Le travail de groupe est une situation mise en place par l’enseignant dans un cadre formel. Il organise le travail en effectuant des choix, sur la sélection des groupes par exemple. Les élèves sont placés dans une « situation-problème » en vue de faire émerger divers points de vue, en les justifiant, et en les acceptant. Cette organisation permet de créer des conflits sociocognitifs qui permettront aux élèves de compléter leurs connaissances à l’aide de celles des autres.
Le tutorat, est une autre forme de pratique où les élèves coopèrent. Cette forme d’aide est institutionnalisée, l’élève qui accompagne doit être formé. Cette formation nécessite la compréhension de plusieurs aspects. Le tuteur, pour pouvoir aider un de ses camarades, doit tout d’abord avoir terminé son travail pour se rendre entièrement disponible. Il doit également être volontaire, et s’exprimer en chuchotant. Il faut que le tuteur ait compris le travail à effectuer pour aller secourir son camarade ; sinon c’est un autre tuteur qui viendra l’aider. Il est en mesure d’utiliser les documents utiles pour résoudre la tâche, tels que des leçons ou des fiches outils. Il ne se moque pas de l’élève qui se fait aider, bien au contraire il l’encourage et le félicite. Afin de réussir à aider son camarade, il peut lui relire et lui réexpliquer la consigne si celle-ci n’est pas comprise. Il peut également donner des exemples en lui montrant comment faire, lui poser des questions sur ce qu’il a compris et lui donner des astuces qu’il utilise luimême pour réaliser la tâche. Du côté de l’élève aidé, celui-ci doit d’abord essayer de résoudre l’activité seul. L’élève en demande d’aide doit poser une question précise, il écoute son tuteur avec attention et s’implique dans son travail. A la fin de son intervention, il remercie son tuteur.
La persuasion verbale
La persuasion verbale concerne les attitudes verbales que l’enseignant bienveillant va avoir envers ses élèves. Il va les encourager, les complimenter, les conseiller, les féliciter… Dans l’ouvrage de Masson, il détaille une expérience réalisée en 1925 par Elizabeth B. Hurlock des élèves de 6 ème . Elle divise le groupe en trois : ceux qui vont être réprimandés, ceux qui vont être félicités et enfin ceux qui vont être ignorés. Elle conclut, à travers cette expérimentation, que les élèves qui sont réprimandés et ceux qui sont félicités augmentent leurs compétences de la même manière ; alors que les compétences des apprenants ignorés se stabilisent. En revanche, sur le long terme, le groupe félicité va voir ses capacités s’intensifier ; contrairement au groupe des réprimandés qui voit ses aptitudes diminuer. Au regard de cette étude, il parait donc nécessaire d’encourager ses élèves au détriment de les réprimander ou de les ignorer.
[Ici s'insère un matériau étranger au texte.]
(* ===== verification/GunyahSend.v ===== *)
(** * GunyahSend: sending while the reader reads

    The sender of src/net/qrtr/gunyah.c against a reader that may run at each of
    its steps: a packet is appended to the packets under way, whole and in order,
    or the sender gives up because the reader does not read. *)
From stdpp Require Import prelude list.
From S2P Require Import Prelude.
From S2P Require Import Effects.
From S2P Require Import GlinkSmem.
From S2P Require Import QrtrPkt.
From S2P Require Import AfQrtr.
From S2P Require Import Gunyah.
From S2P Require Import GunyahRx.
From S2P Require Import GunyahRing.
From S2P Require Import GunyahTurn.
From S2P Require Import GunyahLink.
#[local] Open Scope kernel_scope.

(** ** More bytes under way *)

Lemma carries_more hd rlen strm flight unsent c :
  carries hd rlen strm flight unsent -> carries hd rlen (strm ++ take c unsent) flight (drop c unsent).
Proof.
  intros [E P T S]. split; [by rewrite <- app_assoc, take_drop|done|done|]. destruct S as [->|(before & pkt & -> & Hl)]; [left; by rewrite drop_nil|right].
  exists before, pkt. split; [done|]. rewrite length_drop. lia.
Qed.

Lemma carries_new hd rlen strm flight pkt c :
  carries hd rlen strm flight [] -> packet pkt -> (hdr_known pkt <= c)%nat ->
  carries hd rlen (strm ++ take c pkt) (flight ++ [pkt]) (drop c pkt).
Proof.
  intros [E P T S] Hpkt Hc. rewrite app_nil_r in E. split.
  - rewrite <- (app_assoc strm), take_drop, app_assoc, E, concat_app. cbn. by rewrite app_nil_r.
  - apply Forall_app_2; [done|]. by constructor.
  - destruct T as [->|(p0 & rest & -> & Hr & Hl)]; [by left|right]. by exists p0, (rest ++ [pkt]).
  - right. exists flight, pkt. split; [done|]. rewrite length_drop. unfold hdr_known in *. lia.
Qed.

(** ** Writing into the free part of a pipe *)

Section Write.
Context (p : gunyah_pipe) (Hp : lay p).
(* ===== verification/GunyahSetup.v ===== *)
(** * GunyahSetup: the two ends of a fresh link

    What qrtr_gunyah_fifo_init of src/net/qrtr/gunyah.c leaves on the two
    machines: the sending pipe of each is the receiving pipe of the other, and
    both are empty. So the packets sent over them cross as GunyahSend.v says. *)
From stdpp Require Import prelude list.
From S2P Require Import Prelude.
From S2P Require Import Effects.
From S2P Require Import GlinkSmem.
From S2P Require Import Gunyah.
From S2P Require Import GunyahRx.
From S2P Require Import GunyahRing.
From S2P Require Import GunyahTurn.
From S2P Require Import GunyahLink.
From S2P Require Import GunyahSend.
#[local] Open Scope kernel_scope.

(** The pipes do not overlap. *)
Lemma pipe_0_lay b : lay (pipe_0 b).
Proof. split; cbn; unfold index_word, FIFO_0_START, TAIL_0_IDX, HEAD_0_IDX, NOTIFY_0_IDX, FIFO_SIZE; lia. Qed.

Lemma pipe_1_lay b : lay (pipe_1 b).
Proof. split; cbn; unfold index_word, FIFO_1_START, FIFO_0_START, TAIL_1_IDX, HEAD_1_IDX, NOTIFY_1_IDX, FIFO_SIZE; lia. Qed.

(** Both indices of a pipe are zero. *)
Definition fresh (m : mem) (p : gunyah_pipe) : Prop := rd32 m (p_head p) = 0 /\ rd32 m (p_tail p) = 0.

Lemma fresh_empty m p : lay p -> fresh m p -> sane m p /\ queued m p = 0 /\ stream m p = [].
Proof.
  intros Hp [Eh Et]. assert (queued m p = 0) as Eq.
  { unfold queued, used. change (head (view p)) with (p_head p). change (tail (view p)) with (p_tail p). rewrite Eh, Et, (view_length p Hp). done. }
  split; [split; rewrite ?Eh, ?Et; done|]. split; [done|]. unfold stream, contents. fold (queued m p). by rewrite Eq.
Qed.

(** ** The index words *)

Section Words.
Context (b : Z).

Definition zero_word (m : mem) (idx : Z) : Prop := rd32 m (index_word b idx) = 0.

Lemma zero_word_descs m idx : 0 <= idx < 10 -> zero_word (zero_descs b m) idx.
Proof.
  intros Hi. unfold zero_word, rd32, zero_descs. set (m' := store_bytes _ _ _).
  assert (forall i, 0 <= i < 40 -> m' (b + i) = 0) as Hz.
  { intros i Hi'. unfold m'. rewrite store_bytes_at by (rewrite length_replicate; lia). rewrite lookup_total_replicate_2; [done|lia]. }
  unfold load_le, index_word. replace (b + 4 * idx + 1) with (b + (4 * idx + 1)) by lia. replace (b + (4 * idx + 1) + 1) with (b + (4 * idx + 2)) by lia.
  replace (b + (4 * idx + 2) + 1) with (b + (4 * idx + 3)) by lia. by rewrite !Hz by lia.
Qed.

Lemma zero_word_zero m idx j : zero_word m idx -> zero_word (wr32 m (index_word b j) 0) idx.
Proof.
  intros H. unfold zero_word in *. destruct (Z.eq_dec idx j) as [->|Hne]; [by apply load_le_wr_same_32|]. rewrite rd32_wr32_ne; [done|unfold index_word; lia].
Qed.

Lemma zero_word_magic m idx v : zero_word m idx -> idx <> 0 -> zero_word (wr32 m (index_word b GUNYAH_MAGIC_IDX) v) idx.
Proof. intros H Hi. unfold zero_word in *. rewrite rd32_wr32_ne; [done|unfold index_word, GUNYAH_MAGIC_IDX; lia]. Qed.

(** All indices of both pipes. *)
Definition zero_words (m : mem) : Prop := forall idx, 1 <= idx <= 6 -> zero_word m idx.

Lemma zero_words_fresh m : zero_words m -> fresh m (pipe_0 b) /\ fresh m (pipe_1 b).
Proof. intros H. split; split; apply H; unfold HEAD_0_IDX, TAIL_0_IDX, HEAD_1_IDX, TAIL_1_IDX; lia. Qed.
End Words.

(** ** The initialisation *)

Section Setup.
Context {EP : Endpoint} {EL : EndpointLaws EP}.

Definition init_mem (is_master : bool) (b : Z) (m : mem) : mem :=
  let '(tx, rx) := if is_master then (pipe_0 b, pipe_1 b) else (pipe_1 b, pipe_0 b) in
  let m := wr32 (if is_master then zero_descs b m else m) (index_word b GUNYAH_MAGIC_IDX) GUNYAH_MAGIC_KEY in
  wr32 (wr32 (wr32 m (p_head tx) 0) (p_read_notify tx) 0) (p_tail rx) 0.

Definition init_dev (d : qrtr_gunyah_dev) : qrtr_gunyah_dev :=
  let '(tx, rx) := if master d then (pipe_0 (base d), pipe_1 (base d)) else (pipe_1 (base d), pipe_0 (base d)) in
  d <| tx_pipe := tx |> <| rx_pipe := rx |>.

Definition initialised (g : gstate) : gstate :=
  let d := v_dev (g_vm g) in g <| g_mem := init_mem (master d) (base d) (g_mem g) |> <| g_vm := (g_vm g) <| v_dev := init_dev d |> |>.

Lemma run_fifo_init g : qrtr_gunyah_fifo_init (W g) = Ret tt (W (initialised g)).
Proof.
  unfold qrtr_gunyah_fifo_init, get_dev, initialised, init_mem, init_dev. rewrite run_gets. cbn [w_st W].
  by destruct (master (v_dev (g_vm g))).
Qed.

Lemma init_bytes is_master b m : bytes_ok m -> bytes_ok (init_mem is_master b m).
Proof.
  intros Hm. unfold init_mem. assert (bytes_ok (if is_master then zero_descs b m else m)) as H.
  { destruct is_master; [|done]. apply bytes_ok_store_bytes; [done|]. by apply Forall_replicate. }
  destruct is_master; by do 4 apply (bytes_ok_store_le 4).
Qed.

Lemma init_words is_master b m : is_master = true \/ zero_words b m -> zero_words b (init_mem is_master b m).
Proof.
  intros Hz idx Hi. unfold init_mem.
  assert (zero_word b (wr32 (if is_master then zero_descs b m else m) (index_word b GUNYAH_MAGIC_IDX) GUNYAH_MAGIC_KEY) idx) as H.
  { apply zero_word_magic; [|lia]. destruct is_master; [apply zero_word_descs; lia|]. destruct Hz as [|Hz]; [done|]. by apply Hz. }
  destruct is_master; cbn [pipe_0 pipe_1 p_head p_tail p_read_notify]; by do 3 apply zero_word_zero.
Qed.

(** A machine that may read: its buffers are allocated, nothing is in them. *)
Record idle_vm (v : vm) : Prop := {
  iv_ring : ring_ok (ring (v_dev v));
  iv_offset : r_offset (ring (v_dev v)) = 0;
  iv_ep : ep_ok (v_ep v);
  iv_lock : v_dbl_lock v = false;
}.

Lemma fresh_link p g : lay p -> fresh (g_mem g) p -> bytes_ok (g_mem g) -> idle_vm (g_peer g) ->
  tx_pipe (v_dev (g_vm g)) = p -> rx_pipe (v_dev (g_peer g)) = p -> link p (v_ep (g_peer g)) [] [] g.
Proof.
  intros Hp Hf Hm [Hr H0 He Hl] Et Er. destruct (fresh_empty _ p Hp Hf) as (Hs & _ & Hst). split; [done|done|].
  exists (ring (v_dev (g_peer g))), [], []. split; [done|]. split; [by split; [split|..]|]. split; [done|].
  rewrite Hst. unfold held. rewrite H0. split; [done|constructor|by left|by left].
Qed.

(** C24. Once both machines, first the master, have set up the shared memory, the
    sending pipe of each is the receiving pipe of the other, and each is ready to
    receive what the other sends, whatever the memory held before. *)
Theorem setup_links g b :
  base (v_dev (g_vm g)) = b -> base (v_dev (g_peer g)) = b -> master (v_dev (g_vm g)) = true -> master (v_dev (g_peer g)) = false ->
  bytes_ok (g_mem g) -> idle_vm (g_vm g) -> idle_vm (g_peer g) ->
  exists g1 g2, qrtr_gunyah_fifo_init (W g) = Ret tt (W g1) /\ qrtr_gunyah_fifo_init (W (swap g1)) = Ret tt (W (swap g2)) /\
    link (pipe_0 b) (v_ep (g_peer g)) [] [] g2 /\ link (pipe_1 b) (v_ep (g_vm g)) [] [] (swap g2).
Proof.
  intros Eb Eb' Em Em' Hm Hv Hv'. exists (initialised g), (swap (initialised (swap (initialised g)))).
  split; [apply run_fifo_init|]. split; [rewrite run_fifo_init; by destruct (initialised (swap (initialised g)))|].
  set (g2 := swap (initialised (swap (initialised g)))).
  assert (g_mem g2 = init_mem false b (init_mem true b (g_mem g))) as E2 by (unfold g2; cbn; by rewrite Em, Em', Eb, Eb').
  assert (v_dev (g_vm g2) = init_dev (v_dev (g_vm g)) /\ v_dev (g_peer g2) = init_dev (v_dev (g_peer g))) as [Ed Ed'] by done.
  assert (tx_pipe (v_dev (g_vm g2)) = pipe_0 b /\ rx_pipe (v_dev (g_vm g2)) = pipe_1 b) as [T1 R1] by (rewrite Ed; unfold init_dev; by rewrite Em, Eb).
  assert (tx_pipe (v_dev (g_peer g2)) = pipe_1 b /\ rx_pipe (v_dev (g_peer g2)) = pipe_0 b) as [T2 R2] by (rewrite Ed'; unfold init_dev; by rewrite Em', Eb').
  assert (bytes_ok (g_mem g2)) as B2 by (rewrite E2; by do 2 apply init_bytes).
  assert (zero_words b (g_mem g2)) as Z2 by (rewrite E2; apply init_words; right; apply init_words; by left).
  destruct (zero_words_fresh b _ Z2) as [F0 F1].
  assert (forall v, idle_vm v -> idle_vm (v <| v_dev := init_dev (v_dev v) |>)) as Hidle.
  { intros v [? ? ? ?]. assert (ring (init_dev (v_dev v)) = ring (v_dev v)) as E by (unfold init_dev; by destruct (master (v_dev v))).
    by split; cbn; rewrite ?E. }
  split; [apply (fresh_link (pipe_0 b) g2)|apply (fresh_link (pipe_1 b) (swap g2))]; try done; by apply pipe_0_lay || apply pipe_1_lay || by apply Hidle.
Qed.
End Setup.
(* ===== verification/GunyahRouter.v ===== *)
(** * GunyahRouter: the IPC router on the transport between machines

    af_qrtr.c as an instance of the interface of the transport: taking a packet
    from an endpoint waits for nothing, and keeps the state of the router
    consistent. Then the whole way of a message: from a socket of one machine over
    the circular buffer to a socket of the other. *)
From stdpp Require Import prelude gmap list.
From S2P Require Import Prelude.
From S2P Require Import Effects.
From S2P Require Import XArray.
From S2P Require Import Qrtr.
From S2P Require Import QrtrNs.
From S2P Require Import QrtrPkt.
From S2P Require Import AfQrtr.
From S2P Require Import QrtrInv.
From S2P Require Import QrtrSafe.
From S2P Require Import QrtrFlow.
From S2P Require Import QrtrRound.
From S2P Require Import GlinkSmem.
From S2P Require Import Gunyah.
From S2P Require Import GunyahRx.
From S2P Require Import GunyahRing.
From S2P Require Import GunyahTurn.
From S2P Require Import GunyahLink.
From S2P Require Import GunyahSend.
#[local] Open Scope kernel_scope.

(** ** Computations that wait for nothing *)

Definition prompt {S A : Type} (c : M S A) : Prop := forall q, match c (W q) with
  | Ret _ w => w_sched w = []
  | Fault => True
  | Blocked | NoFuel => False
  end.

Section Prompt.
Context {S : Type}.

Lemma prompt_bind {A B : Type} (c : M S A) (k : A -> M S B) : prompt c -> (forall a, prompt (k a)) -> prompt (mbnd c k).
Proof.
  intros Hc Hk q. specialize (Hc q). unfold mbnd. destruct (c (W q)) as [a [q1 sched]| | |]; try done. cbn in Hc. subst. apply Hk.
Qed.

Lemma prompt_ret {A : Type} (a : A) : prompt (mret a : M S A).
Proof. done. Qed.

Lemma prompt_gets {A : Type} (f : S -> A) : prompt (gets f).
Proof. done. Qed.

Lemma prompt_modify (f : S -> S) : prompt (modify f).
Proof. done. Qed.

Lemma prompt_fault {A : Type} : prompt (fault : M S A).
Proof. done. Qed.

Lemma prompt_or_fault {A : Type} (o : option A) : prompt (or_fault o : M S A).
Proof. by destruct o. Qed.

(** What does not fault and waits for nothing returns. *)
Lemma prompt_total {A : Type} (c : M S A) q (Q : A -> S -> Prop) : prompt c -> post (c (W q)) Q -> total (c (W q)) Q.
Proof. intros Hc. specialize (Hc q). by destruct (c (W q)). Qed.
End Prompt.

Create HintDb prompt discriminated.
#[export] Hint Resolve prompt_ret prompt_gets prompt_modify prompt_fault prompt_or_fault : prompt.

Ltac prompts := repeat first
  [ solve [eauto 2 with prompt nocore]
  | match goal with
    | |- prompt (mbnd _ _) => apply prompt_bind; [|intros ?]
    | |- prompt (match ?x with _ => _ end) => destruct x
    end
  | progress cbv beta zeta ].

Section Post.
Context {XC : XaCyclic} (env : qrtr_env).

Lemma prompt_alloc_skb : prompt (alloc_skb env).
Proof. unfold alloc_skb, kmalloc. prompts. Qed.

Lemma prompt_kfree_skb b : prompt (kfree_skb b).
Proof. unfold kfree_skb, emit. prompts. Qed.

Lemma prompt_get_node n : prompt (get_node n).
Proof. unfold get_node. prompts. Qed.

Lemma prompt_upd_node n f : prompt (upd_node n f).
Proof. unfold upd_node, get_node, set_node. prompts. Qed.

Lemma prompt_get_backup len : prompt (qrtr_get_backup len).
Proof. unfold qrtr_get_backup. prompts. Qed.

Lemma prompt_node_assign n nid : prompt (qrtr_node_assign env n nid).
Proof. unfold qrtr_node_assign, get_node, set_node, alloc_skb, kmalloc. prompts. Qed.

Lemma prompt_port_put s : prompt (qrtr_port_put s).
Proof. unfold qrtr_port_put, sock_put, get_sock, set_sock. prompts. Qed.

Lemma prompt_port_lookup port : prompt (qrtr_port_lookup port).
Proof. unfold qrtr_port_lookup, sock_hold, upd_sock, get_sock, set_sock. prompts. Qed.

Lemma prompt_sock_queue s b : prompt (sock_queue_rcv_skb env s b).
Proof. unfold sock_queue_rcv_skb, get_sock, set_sock. prompts. Qed.

Hint Resolve prompt_alloc_skb prompt_kfree_skb prompt_get_node prompt_upd_node prompt_get_backup prompt_node_assign prompt_port_put
  prompt_port_lookup prompt_sock_queue : prompt.

Lemma prompt_post ep data : prompt (qrtr_endpoint_post env ep data).
Proof.
  unfold qrtr_endpoint_post, post_alloc, qrtr_print_skb_failure_reason, post_deliver, emit. prompts.
Qed.
End Post.

(** ** The instance *)

Section Router.
Context {XC : XaCyclic} {XL : XaCyclicLaws XC} (env : qrtr_env) (ep : Z) (task : bool).

(** [task]: whether the thread of the endpoint is created. *)
Instance af_qrtr : Endpoint := {
  ep_state := qrtr;
  ep_post := qrtr_endpoint_post env ep;
  ep_register := qrtr_endpoint_register env (Some ep) true task QRTR_EP_NET_ID_AUTO [];
  ep_unregister := fuel <-- gets (fun q => length (q_nodes q)) ;;; qrtr_endpoint_unregister env fuel ep;
}.

Context (Eok : env_ok env) (Ha : alloc_all env).

Definition registered_router (q : qrtr) : Prop := Inv idle q /\ is_Some (q_eps q !! ep).

Lemma router_post_ok data q : registered_router q -> is_bytes data -> total (qrtr_endpoint_post env ep data (W q)) (fun _ => registered_router).
Proof.
  intros [HI [n He]] Hb. apply prompt_total; [apply prompt_post|].
  destruct (inv_eps _ _ HI ep n He) as [[]|[Hn _]]. eapply post_mono; [by eapply (endpoint_post_ok env Eok idle q ep n); [..|left]|].
  intros rc q' (HI' & Hs & _). split; [done|]. rewrite (st_eps _ _ Hs). by exists n.
Qed.

Instance af_qrtr_laws : EndpointLaws af_qrtr := { ep_ok := registered_router; ep_post_ok := router_post_ok }.
End Router.

(** ** Packets of the router *)

Lemma field_take n off k bs bs' : take k bs = take k bs' -> (off + n <= k)%nat -> (k <= length bs)%nat -> (k <= length bs')%nat ->
  field n off bs = field n off bs'.
Proof.
  intros E Hk H1 H2. rewrite !field_some by lia. do 2 f_equal.
  assert (forall l : list Z, take n (drop off l) = take n (drop off (take k l))) as Ht.
  { intros l. rewrite !take_drop_commute, take_take. do 2 f_equal. lia. }
  by rewrite (Ht bs), (Ht bs'), E.
Qed.

Lemma router_wire_bytes nid type from to c data : is_bytes data -> is_bytes (wire nid type from to c data).
Proof.
  intros Hd. unfold wire, hdr_v1_bytes, is_bytes. rewrite !Forall_app. repeat split; try apply le_bytes_range; [done|].
  unfold wire_pad. apply Forall_replicate. lia.
Qed.

(** A packet of the router announces its length. *)
Lemma wire_packet nid from to c data : u32_addr from -> 0 <= sq_node to < 2 ^ 31 -> 0 <= sq_port to < 2 ^ 31 -> is_bytes data ->
  Z.of_nat (length data) <= 65535 -> packet (wire nid QRTR_TYPE_DATA from to c data).
Proof.
  intros Hf Hn Hp Hb Hl. pose proof (ALIGN_4_bounds (Z.of_nat (length data))) as A. pose proof (length_wire nid QRTR_TYPE_DATA from to c data) as Ew.
  assert (ALIGN (Z.of_nat (length data)) 4 <= 65536) as A2.
  { pose proof (ALIGN_4_mod (Z.of_nat (length data))) as Am. apply Z.mod_divide in Am as [k Ek]; [lia|done]. }
  split; [by apply router_wire_bytes|unfold MAX_PKT_SZ; lia|]. set (pkt := wire nid QRTR_TYPE_DATA from to c data) in *. intros bs Hbs Ht.
  assert (hdr_known pkt = 24%nat) as Hk by (unfold hdr_known; lia). rewrite Hk in Ht.
  pose proof (wire_header nid QRTR_TYPE_DATA from to c data ltac:(done) Hf Hn Hp) as Eh. fold pkt in Eh. unfold hdr_v1_at in Eh.
  assert (field 1 0 pkt = Some QRTR_PROTO_VER_1) as Ev by (unfold pkt, wire; by rewrite first_byte_version).
  assert (field 4 20 pkt = Some (u32 (Z.of_nat (length data)))) as Es.
  { repeat match type of Eh with (?o ≫= _) = _ => destruct o eqn:?; cbn [mbind option_bind] in Eh; [|done] end. congruence. }
  unfold qrtr_peek_pkt_size. rewrite !(field_take _ _ 24 bs pkt) by (done || lia). rewrite Ev, Es. cbn [mbind option_bind].
  rewrite Z.eqb_refl. rewrite (u32_small (Z.of_nat (length data))) by lia. unfold sizeof_hdr_v1. rewrite u32_small, s32_small by lia. by rewrite Ew.
Qed.

(** ** From socket to socket *)

Section Message.
Context {XC : XaCyclic} {XL : XaCyclicLaws XC} (renv : qrtr_env) (ep : Z) (task : bool) (Eok : env_ok renv) (Htakes : env_takes renv).

#[local] Instance router : Endpoint := af_qrtr renv ep task.

#[local] Instance router_laws : EndpointLaws router := af_qrtr_laws renv ep task Eok (proj1 Htakes).

Context (env eb : gunyah_env) (Hstack : stack_ok eb).
Context (p : gunyah_pipe) (Hp : lay p) (rfuel : nat) (Hrfuel : FIFO_SIZE <= Z.of_nat rfuel).

(** A pipe with nothing under way is empty. *)
Lemma idle_queued st0 g : link p st0 [] [] g -> queued (g_mem g) p = 0 /\ v_ep (g_peer g) = st0.
Proof.
  intros H. pose proof (link_sane _ _ _ _ _ H) as Hs. destruct H as [_ _ (rg & sent & flight & E & _ & Hpo & Hc)].
  symmetry in E. apply app_eq_nil in E as [-> ->]. split; [|done]. rewrite <- (length_stream p Hp _ Hs).
  pose proof (ca_bytes _ _ _ _ _ Hc) as Eb. cbn in Eb. apply app_eq_nil in Eb as [_ Eb]. apply app_eq_nil in Eb as [-> _]. done.
Qed.

(** C5. A message of at most one piece crosses machines unchanged. qrtr_sendmsg on
    one machine puts a packet on its transport and returns the length of the
    message. When the transport sends that packet over an idle pipe, while the
    other machine reads at any step, and returns 0, then after the next turn of
    that reader the bytes of the message stand, with the address of the sending
    socket, behind the packets that wait at the socket bound to the port there;
    if none waits, qrtr_recvmsg returns them. The message fits in one linear
    buffer ([linear_len]) and in 65535 bytes, node and port are below 2^31, the
    flow admits it without a confirmation, no allocation fails, and the
    receiving socket is bound and accepts packets ([can_send], [can_take],
    [env_sends], [env_takes]). Longer messages can grow ([long_message_grows]). *)
Theorem message_crosses_machines ea qa s z n x epa m t y to data size f1 g k fuel :
  env_sends ea -> can_send ea qa s z n x epa to data ->
  flow_admit (flow_of (n_tx_flow x) (flow_key (sq_node to) (sq_port to))) = Some (0, f1) ->
  can_take (v_ep (g_peer g)) ep m t y to -> sk_zapped y = false -> sk_err y = 0 ->
  is_bytes data -> data <> [] -> Z.of_nat (length data) <= size ->
  link p (v_ep (g_peer g)) [] [] g -> (2 * (length data + 35) <= fuel)%nat ->
  exists qa' pkt rc g' k',
    qrtr_sendmsg ea s (the_msg to data) (W qa) = Ret (Z.of_nat (length data)) (W qa') /\
    q_log qa' = EvXmit epa pkt 0 :: q_log qa /\
    qrtr_gunyah_send env fuel pkt (mk_world g (replicate k (peer_reads eb rfuel))) = Ret rc (mk_world g' (replicate k' (peer_reads eb rfuel))) /\
    (rc = 0 /\ (exists b, let qb := v_ep (g_peer (peer_reads eb rfuel g')) in
       q_socks qb !! t = Some (y <| sk_receive_queue := sk_receive_queue y ++ [b] |>) /\
       skb_bytes b = data /\ cb_src_node (skb_cb b) = sq_node (us z) /\ cb_src_port (skb_cb b) = sq_port (us z) /\
       (sk_receive_queue y = [] ->
        exists qb', qrtr_recvmsg renv t size true 0 (W qb) = Ret (Ok (mk_received data (us z) false)) (W qb'))) \/
     rc = - ETIMEDOUT /\ (e_timeout env = O \/ k' = O)).
Proof.
  intros (Ha & Hu & Hx) Hs Hf Ht Hz He Hb Hd Hl Hlink Hfuel. destruct Htakes as [Hb' Hr].
  destruct (sendmsg_runs ea Ha qa s z n x epa to data 0 f1 Hu Hs Hf) as (qa' & frags & Es & El); [done|].
  destruct (cs_us _ _ _ _ _ _ _ _ _ Hs) as [Hus _]. destruct (cs_to _ _ _ _ _ _ _ _ _ Hs) as [Hn Hpt].
  destruct (cs_len _ _ _ _ _ _ _ _ _ Hs) as [_ Hlen]. set (pkt := the_pkt s z x to 0 data frags) in *.
  pose proof (length_wire (n_nid x) QRTR_TYPE_DATA (us z) to 0 data) as Lw. pose proof (ALIGN_4_bounds (Z.of_nat (length data))) as A.
  assert (skb_ok pkt) as Hok by (split; [by apply wire_packet|done|apply Nat2Z.is_nonneg|done]).
  destruct (idle_queued _ g Hlink) as [Hq0 _].
  assert (sure (qrtr_gunyah_send env fuel pkt (mk_world g (replicate k (peer_reads eb rfuel)))) (sent_to_peer env eb p rfuel pkt (v_ep (g_peer g)) [])) as Hrun.
  { apply send_reading; try done; [rewrite Hq0; unfold hdr_known, FIFO_SIZE; lia|].
    change (skb_bytes pkt) with (wire (n_nid x) QRTR_TYPE_DATA (us z) to 0 data). lia. }
  apply sure_run in Hrun as (rc & [g' sched] & E & Hsch & Hrc). cbn [w_sched w_st] in *.
  exists qa', pkt, rc, g', (length sched). split; [done|]. split; [done|]. split; [by rewrite E, (sched_replicate eb rfuel sched Hsch) at 1|].
  destruct Hrc as [[-> H']|[-> Hw]]; [left|right; split; [done|]; destruct Hw as [|Hw]; [by left|right; by rewrite Hw]].
  split; [done|]. pose proof (link_delivers eb (EL := router_laws) Hstack p Hp rfuel Hrfuel _ _ g' H') as (ret & st1 & Ep & E1). cbn in E1.
  destruct (endpoint_post_runs renv Hb' _ ep m t y (n_nid x) (us z) to 0 data Ht Hr Hus Hn Hpt Hlen Hd) as (qb1 & fb & Ep' & Hy).
  pose proof (eq_trans (eq_sym Ep') Ep : @eq (outcome qrtr Z) _ _) as E2. injection E2 as _ <-. rewrite E1.
  exists (taken t (us z) to 0 data fb). cbv zeta. split; [exact Hy|]. split; [done|]. split; [done|]. split; [done|]. intros Hq.
  rewrite Hq in Hy. cbn [app] in Hy. destruct (recvmsg_runs renv qb1 t _ (taken t (us z) to 0 data fb) [] size Hy) as [qb2 Er]; [done..|].
  exists qb2. etransitivity; [exact Er|]. cbn. by destruct (us z).
Qed.
End Message.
Par conséquent, du fait de l’effet de Rosenthal, les attentes sont décisives de la réussite scolaire. De manière inconsciente, la conduite d’un individu change en fonction de ce qu’autrui le considère capable d’effectuer. Ainsi, le fait de le considérer de manière bienveillante aura un impact sur ses comportements. Il faut donc encourager les élèves et prendre en compte leurs émotions pour qu’ils puissent percevoir la confiance que les enseignants ont en eux.
La gestion des émotions
La bienveillance de l’enseignant passe également par la prise en compte des émotions des élèves. Pour devenir autonome, ces derniers doivent être capables de gérer leurs émotions.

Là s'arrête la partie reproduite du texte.